Stored data
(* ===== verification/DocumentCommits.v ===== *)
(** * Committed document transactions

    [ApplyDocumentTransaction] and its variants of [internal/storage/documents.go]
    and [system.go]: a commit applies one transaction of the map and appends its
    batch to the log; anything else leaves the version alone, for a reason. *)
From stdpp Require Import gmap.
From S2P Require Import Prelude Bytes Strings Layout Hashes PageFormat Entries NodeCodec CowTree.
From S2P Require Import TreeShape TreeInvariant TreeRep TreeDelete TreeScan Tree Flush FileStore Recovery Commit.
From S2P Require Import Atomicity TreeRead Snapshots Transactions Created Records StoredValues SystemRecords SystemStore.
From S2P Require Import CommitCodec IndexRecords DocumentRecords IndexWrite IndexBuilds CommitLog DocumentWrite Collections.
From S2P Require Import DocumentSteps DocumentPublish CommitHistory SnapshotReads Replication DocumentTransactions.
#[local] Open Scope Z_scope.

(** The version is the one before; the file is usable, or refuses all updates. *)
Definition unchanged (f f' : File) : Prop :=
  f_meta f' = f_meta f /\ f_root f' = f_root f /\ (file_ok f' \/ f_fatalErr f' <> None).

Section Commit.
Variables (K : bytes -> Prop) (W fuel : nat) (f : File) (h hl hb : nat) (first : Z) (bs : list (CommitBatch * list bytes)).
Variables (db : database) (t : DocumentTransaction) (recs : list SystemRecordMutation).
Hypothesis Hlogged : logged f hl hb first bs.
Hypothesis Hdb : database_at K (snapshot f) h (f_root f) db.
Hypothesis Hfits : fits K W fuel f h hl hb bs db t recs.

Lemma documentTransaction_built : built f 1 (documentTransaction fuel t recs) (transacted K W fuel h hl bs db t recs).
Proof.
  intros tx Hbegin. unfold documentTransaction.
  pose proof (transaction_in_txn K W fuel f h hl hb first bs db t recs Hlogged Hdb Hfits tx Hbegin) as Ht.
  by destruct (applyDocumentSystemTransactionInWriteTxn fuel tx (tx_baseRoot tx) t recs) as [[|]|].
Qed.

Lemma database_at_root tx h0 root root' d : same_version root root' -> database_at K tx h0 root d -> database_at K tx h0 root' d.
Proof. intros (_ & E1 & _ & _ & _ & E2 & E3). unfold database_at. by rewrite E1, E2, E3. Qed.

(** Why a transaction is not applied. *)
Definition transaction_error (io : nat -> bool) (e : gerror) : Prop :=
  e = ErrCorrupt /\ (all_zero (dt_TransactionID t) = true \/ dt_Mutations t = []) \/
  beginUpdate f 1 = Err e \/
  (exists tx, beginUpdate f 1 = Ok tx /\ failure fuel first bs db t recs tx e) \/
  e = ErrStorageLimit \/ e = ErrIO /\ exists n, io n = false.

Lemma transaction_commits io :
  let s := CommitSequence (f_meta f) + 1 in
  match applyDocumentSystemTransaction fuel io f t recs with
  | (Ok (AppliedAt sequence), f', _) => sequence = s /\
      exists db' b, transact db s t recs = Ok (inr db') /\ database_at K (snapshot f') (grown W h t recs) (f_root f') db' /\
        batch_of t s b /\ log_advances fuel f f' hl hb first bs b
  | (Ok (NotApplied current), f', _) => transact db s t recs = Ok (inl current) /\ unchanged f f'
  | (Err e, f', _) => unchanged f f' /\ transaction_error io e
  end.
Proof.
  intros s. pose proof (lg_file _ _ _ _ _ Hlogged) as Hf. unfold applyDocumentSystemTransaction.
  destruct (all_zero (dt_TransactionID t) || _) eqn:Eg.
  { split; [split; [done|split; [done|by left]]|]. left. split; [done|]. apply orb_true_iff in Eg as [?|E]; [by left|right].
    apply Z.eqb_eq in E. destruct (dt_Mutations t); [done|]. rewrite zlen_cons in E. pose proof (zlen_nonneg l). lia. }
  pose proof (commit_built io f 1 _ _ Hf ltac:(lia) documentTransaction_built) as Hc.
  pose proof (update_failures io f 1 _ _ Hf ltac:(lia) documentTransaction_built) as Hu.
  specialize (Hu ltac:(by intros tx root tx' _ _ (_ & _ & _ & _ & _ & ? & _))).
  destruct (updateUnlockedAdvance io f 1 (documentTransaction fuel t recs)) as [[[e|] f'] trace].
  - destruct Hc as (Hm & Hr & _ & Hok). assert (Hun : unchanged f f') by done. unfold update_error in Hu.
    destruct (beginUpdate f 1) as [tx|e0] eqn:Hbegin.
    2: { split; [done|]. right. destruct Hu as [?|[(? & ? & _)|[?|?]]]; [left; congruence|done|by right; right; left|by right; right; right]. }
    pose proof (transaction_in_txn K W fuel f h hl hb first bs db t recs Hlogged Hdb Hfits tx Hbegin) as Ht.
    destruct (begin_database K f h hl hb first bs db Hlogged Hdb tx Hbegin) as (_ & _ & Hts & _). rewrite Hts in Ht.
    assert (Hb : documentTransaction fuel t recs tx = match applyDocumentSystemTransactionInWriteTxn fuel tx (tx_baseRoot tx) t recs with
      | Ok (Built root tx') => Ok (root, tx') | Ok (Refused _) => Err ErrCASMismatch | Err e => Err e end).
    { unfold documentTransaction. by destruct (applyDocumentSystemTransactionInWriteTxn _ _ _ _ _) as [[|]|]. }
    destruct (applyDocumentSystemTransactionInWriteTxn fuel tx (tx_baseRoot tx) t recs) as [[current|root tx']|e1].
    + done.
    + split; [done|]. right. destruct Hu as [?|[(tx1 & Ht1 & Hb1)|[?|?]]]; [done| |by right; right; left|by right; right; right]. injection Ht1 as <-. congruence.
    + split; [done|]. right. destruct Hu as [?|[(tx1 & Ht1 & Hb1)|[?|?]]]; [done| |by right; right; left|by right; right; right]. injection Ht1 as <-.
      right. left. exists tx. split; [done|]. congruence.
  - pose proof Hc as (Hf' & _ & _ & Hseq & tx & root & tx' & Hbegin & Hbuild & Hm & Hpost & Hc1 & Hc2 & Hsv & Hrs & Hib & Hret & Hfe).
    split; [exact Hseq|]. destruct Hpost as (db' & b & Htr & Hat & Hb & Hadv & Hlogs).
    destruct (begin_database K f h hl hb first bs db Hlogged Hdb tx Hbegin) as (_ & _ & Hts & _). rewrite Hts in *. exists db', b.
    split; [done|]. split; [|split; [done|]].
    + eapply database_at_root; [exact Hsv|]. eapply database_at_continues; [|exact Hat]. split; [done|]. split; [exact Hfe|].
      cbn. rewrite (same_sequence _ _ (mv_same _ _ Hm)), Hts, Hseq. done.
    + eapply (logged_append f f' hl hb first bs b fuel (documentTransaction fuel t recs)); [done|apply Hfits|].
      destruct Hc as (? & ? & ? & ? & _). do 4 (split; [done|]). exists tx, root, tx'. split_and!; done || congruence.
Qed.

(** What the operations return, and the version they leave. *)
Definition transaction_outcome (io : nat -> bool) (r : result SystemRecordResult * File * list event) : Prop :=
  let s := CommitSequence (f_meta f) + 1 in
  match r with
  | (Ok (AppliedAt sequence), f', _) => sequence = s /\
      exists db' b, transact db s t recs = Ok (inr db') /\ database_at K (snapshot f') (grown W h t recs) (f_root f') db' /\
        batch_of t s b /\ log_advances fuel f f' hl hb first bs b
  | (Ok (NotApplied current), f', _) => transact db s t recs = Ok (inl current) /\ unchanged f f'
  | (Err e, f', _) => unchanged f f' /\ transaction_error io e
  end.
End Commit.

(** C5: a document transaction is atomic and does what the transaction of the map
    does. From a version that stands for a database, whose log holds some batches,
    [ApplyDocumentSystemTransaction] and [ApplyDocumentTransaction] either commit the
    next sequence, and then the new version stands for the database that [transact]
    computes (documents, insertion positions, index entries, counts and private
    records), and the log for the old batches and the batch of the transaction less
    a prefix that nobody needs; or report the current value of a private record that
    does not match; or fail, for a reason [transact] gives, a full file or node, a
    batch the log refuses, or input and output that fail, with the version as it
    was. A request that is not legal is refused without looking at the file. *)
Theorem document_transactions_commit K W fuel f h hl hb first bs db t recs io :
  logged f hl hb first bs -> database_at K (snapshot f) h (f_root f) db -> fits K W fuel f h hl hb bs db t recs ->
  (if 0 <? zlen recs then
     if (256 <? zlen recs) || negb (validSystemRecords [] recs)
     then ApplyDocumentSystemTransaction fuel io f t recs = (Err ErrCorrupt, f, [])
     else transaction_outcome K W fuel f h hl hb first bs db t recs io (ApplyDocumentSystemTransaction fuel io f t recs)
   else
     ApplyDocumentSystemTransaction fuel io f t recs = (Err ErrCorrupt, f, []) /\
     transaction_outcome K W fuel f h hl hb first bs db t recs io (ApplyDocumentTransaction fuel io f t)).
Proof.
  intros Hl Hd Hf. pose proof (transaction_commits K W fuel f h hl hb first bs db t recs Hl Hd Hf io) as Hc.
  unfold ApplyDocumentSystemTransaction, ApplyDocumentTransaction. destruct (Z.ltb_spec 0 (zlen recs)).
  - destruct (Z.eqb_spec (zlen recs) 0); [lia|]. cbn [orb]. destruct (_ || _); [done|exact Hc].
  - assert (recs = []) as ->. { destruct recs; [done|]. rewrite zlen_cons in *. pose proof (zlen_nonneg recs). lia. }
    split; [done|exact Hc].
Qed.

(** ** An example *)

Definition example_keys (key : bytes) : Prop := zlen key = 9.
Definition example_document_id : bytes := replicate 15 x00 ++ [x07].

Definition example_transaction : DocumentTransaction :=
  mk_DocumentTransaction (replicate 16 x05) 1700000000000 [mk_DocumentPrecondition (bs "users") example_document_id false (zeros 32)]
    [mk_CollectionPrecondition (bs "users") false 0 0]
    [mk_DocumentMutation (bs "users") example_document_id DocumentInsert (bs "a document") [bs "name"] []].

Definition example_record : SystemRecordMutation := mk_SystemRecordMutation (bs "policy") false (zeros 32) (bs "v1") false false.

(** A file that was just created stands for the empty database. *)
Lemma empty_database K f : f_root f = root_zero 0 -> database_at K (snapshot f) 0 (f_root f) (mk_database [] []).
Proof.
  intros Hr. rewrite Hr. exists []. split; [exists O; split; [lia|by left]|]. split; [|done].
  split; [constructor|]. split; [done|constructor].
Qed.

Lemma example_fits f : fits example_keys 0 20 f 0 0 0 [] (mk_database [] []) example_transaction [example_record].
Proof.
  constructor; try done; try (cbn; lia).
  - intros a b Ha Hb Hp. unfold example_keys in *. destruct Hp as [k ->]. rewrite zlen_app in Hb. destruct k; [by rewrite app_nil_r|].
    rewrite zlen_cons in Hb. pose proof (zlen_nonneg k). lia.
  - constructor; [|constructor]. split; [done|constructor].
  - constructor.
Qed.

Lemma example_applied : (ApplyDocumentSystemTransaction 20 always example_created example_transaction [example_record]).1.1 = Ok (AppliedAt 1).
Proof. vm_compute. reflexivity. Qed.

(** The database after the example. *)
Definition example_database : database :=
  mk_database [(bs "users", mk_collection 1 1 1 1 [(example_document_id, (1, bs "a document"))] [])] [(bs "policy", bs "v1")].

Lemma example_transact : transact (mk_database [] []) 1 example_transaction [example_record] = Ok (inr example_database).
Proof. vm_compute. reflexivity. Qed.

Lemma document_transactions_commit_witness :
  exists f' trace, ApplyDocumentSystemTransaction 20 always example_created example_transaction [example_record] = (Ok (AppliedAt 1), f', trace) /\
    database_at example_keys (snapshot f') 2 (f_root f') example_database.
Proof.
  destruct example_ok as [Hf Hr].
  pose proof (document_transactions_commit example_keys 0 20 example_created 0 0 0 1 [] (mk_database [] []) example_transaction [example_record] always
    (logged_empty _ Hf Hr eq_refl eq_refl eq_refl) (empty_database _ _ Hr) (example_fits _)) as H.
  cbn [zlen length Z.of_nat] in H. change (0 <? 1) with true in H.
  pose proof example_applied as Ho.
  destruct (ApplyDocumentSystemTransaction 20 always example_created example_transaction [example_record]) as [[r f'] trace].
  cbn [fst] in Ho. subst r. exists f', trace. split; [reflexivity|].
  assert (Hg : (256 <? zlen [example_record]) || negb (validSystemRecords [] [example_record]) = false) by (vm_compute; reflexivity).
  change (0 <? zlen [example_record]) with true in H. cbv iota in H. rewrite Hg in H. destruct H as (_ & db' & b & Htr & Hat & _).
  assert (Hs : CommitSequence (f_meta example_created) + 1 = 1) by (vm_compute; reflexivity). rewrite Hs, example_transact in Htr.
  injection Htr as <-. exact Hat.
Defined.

# What to work on
Go through the entries. Report every line that contains the word "applyDocumentSystemTransactionInWriteTxn".

# Exercise output
  by destruct (applyDocumentSystemTransactionInWriteTxn fuel tx (tx_baseRoot tx) t recs) as [[|]|].
    assert (Hb : documentTransaction fuel t recs tx = match applyDocumentSystemTransactionInWriteTxn fuel tx (tx_baseRoot tx) t recs with
    { unfold documentTransaction. by destruct (applyDocumentSystemTransactionInWriteTxn _ _ _ _ _) as [[|]|]. }
    destruct (applyDocumentSystemTransactionInWriteTxn fuel tx (tx_baseRoot tx) t recs) as [[current|root tx']|e1].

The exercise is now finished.